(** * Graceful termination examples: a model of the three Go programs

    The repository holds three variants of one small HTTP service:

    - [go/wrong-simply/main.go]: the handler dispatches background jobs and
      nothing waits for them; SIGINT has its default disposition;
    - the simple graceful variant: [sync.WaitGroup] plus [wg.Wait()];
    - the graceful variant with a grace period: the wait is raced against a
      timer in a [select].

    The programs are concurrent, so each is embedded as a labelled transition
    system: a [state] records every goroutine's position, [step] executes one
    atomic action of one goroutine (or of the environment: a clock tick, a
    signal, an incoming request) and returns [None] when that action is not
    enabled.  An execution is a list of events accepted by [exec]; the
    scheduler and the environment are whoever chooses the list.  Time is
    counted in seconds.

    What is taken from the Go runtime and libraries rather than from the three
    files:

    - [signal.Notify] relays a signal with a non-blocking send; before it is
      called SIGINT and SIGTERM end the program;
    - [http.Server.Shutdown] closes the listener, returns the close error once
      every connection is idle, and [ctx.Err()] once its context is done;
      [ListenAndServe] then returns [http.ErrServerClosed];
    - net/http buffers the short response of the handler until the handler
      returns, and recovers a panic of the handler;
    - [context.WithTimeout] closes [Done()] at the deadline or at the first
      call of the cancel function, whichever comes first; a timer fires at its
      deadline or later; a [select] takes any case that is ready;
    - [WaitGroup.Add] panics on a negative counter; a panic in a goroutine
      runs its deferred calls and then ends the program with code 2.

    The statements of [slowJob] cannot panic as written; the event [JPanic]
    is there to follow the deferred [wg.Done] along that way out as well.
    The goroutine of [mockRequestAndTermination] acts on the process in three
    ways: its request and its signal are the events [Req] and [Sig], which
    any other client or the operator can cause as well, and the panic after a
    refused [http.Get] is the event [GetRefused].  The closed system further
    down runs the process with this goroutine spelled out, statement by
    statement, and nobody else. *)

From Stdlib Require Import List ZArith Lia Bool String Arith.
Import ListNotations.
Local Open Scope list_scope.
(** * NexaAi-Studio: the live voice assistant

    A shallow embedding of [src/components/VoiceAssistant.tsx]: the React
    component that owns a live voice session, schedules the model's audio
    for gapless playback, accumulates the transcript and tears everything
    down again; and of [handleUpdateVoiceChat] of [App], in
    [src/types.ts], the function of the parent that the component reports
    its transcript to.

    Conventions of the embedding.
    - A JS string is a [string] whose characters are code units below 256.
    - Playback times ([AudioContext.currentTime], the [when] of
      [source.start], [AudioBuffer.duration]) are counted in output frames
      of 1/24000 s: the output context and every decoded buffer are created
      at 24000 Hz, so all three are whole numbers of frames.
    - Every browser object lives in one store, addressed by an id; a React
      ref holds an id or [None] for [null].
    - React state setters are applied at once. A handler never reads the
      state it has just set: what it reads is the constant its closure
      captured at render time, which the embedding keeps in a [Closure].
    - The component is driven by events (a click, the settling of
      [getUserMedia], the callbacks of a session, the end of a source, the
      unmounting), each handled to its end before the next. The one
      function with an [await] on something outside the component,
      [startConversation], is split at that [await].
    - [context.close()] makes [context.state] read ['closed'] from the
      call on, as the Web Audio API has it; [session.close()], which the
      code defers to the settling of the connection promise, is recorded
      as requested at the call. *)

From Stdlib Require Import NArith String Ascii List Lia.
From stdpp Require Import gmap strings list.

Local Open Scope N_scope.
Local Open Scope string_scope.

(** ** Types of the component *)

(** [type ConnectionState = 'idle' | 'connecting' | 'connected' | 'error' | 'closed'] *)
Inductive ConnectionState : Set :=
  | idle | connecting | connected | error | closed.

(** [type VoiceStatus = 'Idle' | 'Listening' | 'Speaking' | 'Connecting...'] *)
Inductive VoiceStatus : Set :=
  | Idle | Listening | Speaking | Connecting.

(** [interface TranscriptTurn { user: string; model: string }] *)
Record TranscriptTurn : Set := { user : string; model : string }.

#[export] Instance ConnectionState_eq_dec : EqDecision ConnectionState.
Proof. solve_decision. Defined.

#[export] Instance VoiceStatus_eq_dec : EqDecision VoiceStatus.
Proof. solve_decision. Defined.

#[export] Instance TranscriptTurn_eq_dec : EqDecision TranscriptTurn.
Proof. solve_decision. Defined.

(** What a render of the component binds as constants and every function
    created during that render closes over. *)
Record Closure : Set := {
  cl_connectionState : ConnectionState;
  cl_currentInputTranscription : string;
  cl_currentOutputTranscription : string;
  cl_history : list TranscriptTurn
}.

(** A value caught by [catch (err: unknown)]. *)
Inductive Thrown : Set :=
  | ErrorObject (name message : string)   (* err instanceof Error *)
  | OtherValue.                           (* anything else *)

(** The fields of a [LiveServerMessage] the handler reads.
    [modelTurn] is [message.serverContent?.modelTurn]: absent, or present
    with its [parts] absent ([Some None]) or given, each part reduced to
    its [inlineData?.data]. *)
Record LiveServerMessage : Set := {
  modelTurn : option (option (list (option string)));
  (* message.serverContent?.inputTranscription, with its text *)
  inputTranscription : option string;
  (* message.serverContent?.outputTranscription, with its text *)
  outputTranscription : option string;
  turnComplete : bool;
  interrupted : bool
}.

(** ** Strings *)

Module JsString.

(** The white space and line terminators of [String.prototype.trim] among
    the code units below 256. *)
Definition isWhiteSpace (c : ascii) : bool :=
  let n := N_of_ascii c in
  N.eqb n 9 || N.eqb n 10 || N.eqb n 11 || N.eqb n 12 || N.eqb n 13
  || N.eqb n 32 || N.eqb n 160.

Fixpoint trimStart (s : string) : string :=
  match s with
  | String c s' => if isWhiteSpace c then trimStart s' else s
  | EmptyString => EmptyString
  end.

YOUR OBJECTIVE:
The response must contain exactly the lines from the one with "(** The white" to the end of the entries above, both included, and nothing more.

FINISHED TASK:
(** The white space and line terminators of [String.prototype.trim] among
    the code units below 256. *)
Definition isWhiteSpace (c : ascii) : bool :=
  let n := N_of_ascii c in
  N.eqb n 9 || N.eqb n 10 || N.eqb n 11 || N.eqb n 12 || N.eqb n 13
  || N.eqb n 32 || N.eqb n 160.

Fixpoint trimStart (s : string) : string :=
  match s with
  | String c s' => if isWhiteSpace c then trimStart s' else s
  | EmptyString => EmptyString
  end.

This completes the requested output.